The Hateful Eight seemingly confirms Tarantino’s assertion: the shameful history of slavery in the United States, its lingering and turbulent effects on race relations, and the depiction of violence against women are all incendiary and fiercely debated topics.

‘I want to do movies that deal with America’s horrible past with slavery and stuff but do them like spaghetti westerns, not like big issue movies’, Tarantino declared in 2010. ‘I want to do them like they’re genre films, but they deal with everything that America has never dealt with because it’s ashamed of it, and other countries don’t really deal with because they don’t feel they have the right to.’

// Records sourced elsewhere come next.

(** ** Symbol counters *)

(** The word [av1_reset_cdf_symbol_counters] clears in an entry. *)
Definition reset_nsymbs (f : fc_field) (idx : list Z) : option Z :=
  match f with
  | F_txb_skip_cdf | F_eob_extra_cdf | F_dc_sign_cdf | F_newmv_cdf | F_zeromv_cdf | F_refmv_cdf
  | F_drl_cdf | F_compound_type_cdf | F_interintra_cdf | F_wedge_interintra_cdf | F_obmc_cdf
  | F_palette_y_mode_cdf | F_palette_uv_mode_cdf | F_comp_inter_cdf | F_single_ref_cdf
  | F_comp_ref_type_cdf | F_uni_comp_ref_cdf | F_comp_ref_cdf | F_comp_bwdref_cdf
  | F_txfm_partition_cdf | F_compound_index_cdf | F_comp_group_idx_cdf | F_skip_mode_cdfs
  | F_skip_txfm_cdfs | F_intra_inter_cdf | F_mv_sign_cdf | F_mv_class0_hp_cdf | F_mv_hp_cdf
  | F_mv_class0_cdf | F_mv_bits_cdf | F_intrabc_cdf | F_seg_pred_cdf | F_filter_intra_cdfs
  | F_wiener_restore_cdf | F_sgrproj_restore_cdf => Some 2
  | F_eob_flag_cdf16 | F_filter_intra_mode_cdf => Some 5
  | F_eob_flag_cdf32 => Some 6
  | F_eob_flag_cdf64 | F_palette_y_size_cdf | F_palette_uv_size_cdf | F_angle_delta_cdf => Some 7
  | F_eob_flag_cdf128 | F_inter_compound_mode_cdf | F_seg_spatial_pred_seg_cdf | F_cfl_sign_cdf => Some 8
  | F_eob_flag_cdf256 => Some 9
  | F_eob_flag_cdf512 => Some 10
  | F_eob_flag_cdf1024 | F_mv_classes_cdf => Some 11
  | F_coeff_base_eob_cdf | F_motion_mode_cdf | F_switchable_restore_cdf
  | F_switchable_interp_cdf => Some 3
  | F_coeff_base_cdf | F_coeff_br_cdf | F_interintra_mode_cdf | F_mv_joints_cdf
  | F_mv_class0_fp_cdf | F_mv_fp_cdf | F_delta_q_cdf | F_delta_lf_multi_cdf | F_delta_lf_cdf => Some 4
  | F_wedge_idx_cdf | F_cfl_alpha_cdf => Some 16
  | F_palette_y_color_index_cdf | F_palette_uv_color_index_cdf => Some (hd 0 idx + 2)
  | F_y_mode_cdf | F_kf_y_cdf => Some 13
  | F_uv_mode_cdf => Some (if hd 0 idx =? 0 then 14 - 1 else 14)
  | F_partition_cdf => Some (if hd 0 idx <? 4 then 4 else if hd 0 idx <? 16 then 10 else 8)
  | F_tx_size_cdf => Some (if hd 0 idx =? 0 then 2 else 2 + 1)
  | F_intra_ext_tx_cdf => if hd 0 idx =? 1 then Some 7 else if hd 0 idx =? 2 then Some 5 else None
  | F_inter_ext_tx_cdf => if hd 0 idx =? 1 then Some 16 else if hd 0 idx =? 2 then Some 12
      else if hd 0 idx =? 3 then Some 2 else None
  end.

Definition av1_reset_cdf_symbol_counters (fc : cdfs fc_key) : cdfs fc_key := fun '(f, idx) =>
  cdf ← fc (f, idx);
  match reset_nsymbs f idx with
  | Some nsymbs => arr_set cdf nsymbs 0
  | None => Some cdf
  end.

(** ** The default contexts are valid *)

Fixpoint all_indices (dims : list Z) : list (list Z) :=
  match dims with
  | [] => [[]]
  | d :: dims' =>
      flat_map (fun i => cons (Z.of_nat i) <$> all_indices dims') (seq 0 (Z.to_nat d))
  end.

Lemma idx_in_listed dims idx : idx_in dims idx = true -> In idx (all_indices dims).
Proof.
  revert idx. induction dims as [|d dims IH]; intros [|i idx]; cbn [idx_in all_indices]; try done.
  - by left.
  - rewrite !andb_true_iff. intros [[H0 Hd] Hi]. apply in_flat_map. exists (Z.to_nat i).
    split; [apply in_seq; lia |]. rewrite Z2Nat.id by lia. apply in_map. by apply IH.
Qed.

Definition fc_okb (fc : cdfs fc_key) : bool :=
  forallb (fun f => forallb (fun idx =>
    negb (fc_coded f idx) ||
    match fc (f, idx) with Some cdf => model_okb (cdf, fc_alphabet f idx) | None => false end)
    (all_indices (fc_dims f))) fc_fields.

Lemma model_okb_ok md : model_okb md = true -> model_ok md.
Proof.
  intros H. pose proof (models_okb_ok [md]) as Hm. simpl in Hm. rewrite H in Hm.
  by apply Forall_inv in Hm.
Qed.

Lemma fc_okb_ok fc : fc_okb fc = true -> fc_ok fc.
Proof.
  intros H [f idx] Hk. cbn in Hk. apply andb_true_iff in Hk as [Hi Hc].
  unfold fc_okb in H. rewrite forallb_forall in H.
  specialize (H f ltac:(eapply list_elem_of_In, list_elem_of_lookup_2, fc_field_listed)).
  rewrite forallb_forall in H. specialize (H idx (idx_in_listed _ _ Hi)). rewrite Hc in H. cbn in H.
  destruct (fc (f, idx)) as [cdf|]; [| done]. exists cdf. split; [done |].
  exact (model_okb_ok (cdf, fc_alphabet f idx) H).
Qed.

(** The contexts of the four quantizer categories. *)
Lemma default_fc_checked : forallb (fun q => fc_okb (default_fc q)) [0; 21; 61; 121] = true.
Proof. vm_compute. reflexivity. Qed.

Lemma fc_okb_ext fc fc' : (forall k, fc k = fc' k) -> fc_ok fc -> fc_ok fc'.
Proof. intros E H k Hk. destruct (H k Hk) as (cdf & ? & ?). exists cdf. by rewrite <- E. Qed.
(** A copied block's vector points at samples that are ready. *)
Definition copied_fine (s : dv_site) (mv : option MV) : Prop :=
  match mv with
  | Some mv => is_mv_valid mv = true /\ forall y x, in_source s mv y x -> sample_ready s y x
  | None => True
  end.

Lemma safe_read_intrabc s a b : dv_site_ok s -> safe (copied_fine s) (read_intrabc_info s a b).
Proof.
  intros Hs. unfold read_intrabc_info. eapply safe_bind; [apply safe_symbol; [layout | reflexivity] |].
  cbv beta. intros u _. destruct (u =? 0); [by apply safe_ret |]. cbv zeta.
  destruct (_ && _); [| apply safe_raise].
  eapply (safe_bind (fun '(valid, mv) => valid = true -> copied_fine s (Some mv))).
  - unfold assign_dv. eapply safe_bind; [apply safe_read_mv; lia |]. intros mv _. cbv zeta. apply safe_ret.
    intros [Hv Hd]%andb_true_iff. split; [done |]. intros y x. by apply dv_valid_ready.
  - intros [valid mv] H. destruct valid; [by apply safe_ret, H | apply safe_raise].
Qed.

(** What the decoder knows about the vectors of a block. *)
Definition decoded_fine (b : block_mvs) (d : decoded_mvs) : Prop :=
  match b, d with
  | InterMvs _ _ is_compound _ _ _ _, InterDecoded valid mv =>
      valid = true -> is_mv_valid mv.1 = true /\ (is_compound = true -> is_mv_valid mv.2 = true)
  | CopiedMv s _ _ _, CopiedDecoded mv => copied_fine s mv
  | _, _ => False
  end.

Definition block_mvs_readable (b : block_mvs) : Prop :=
  match b with
  | InterMvs s _ _ ref_frame _ _ _ => global_ok s ref_frame
  | CopiedMv s _ _ _ => dv_site_ok s
  end.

Treating ‘serious’ and historically sensitive material through composite, layered genres and the gleeful play of carnage and comedy, machismo and meditations on mortality, is always a risky and controversial undertaking. But if cinema can engender a rethinking about the past filtered through the crossing of boundaries, then The Hateful Eight is arguably one of Tarantino’s most politically resonant and critically divisive films to date.

With its novelistic structure, inter-temporal narrative and stunning, excessive aesthetic (explosive, stylised violence interwoven with wintry Wyoming splendour), The Hateful Eight revisits and ridicules the grandiose, sentimental but irresistibly captivating historical fictions that desperate, disdainful men concoct, exchange, live by, and ultimately die for.

Like the faux correspondence from Abraham Lincoln that Major Marquis Warren carries close to his heart and strategically shares with others — eliciting both reverence and ridicule, depending on the reader in question — a motion picture is an open text that simultaneously unites and divides audiences.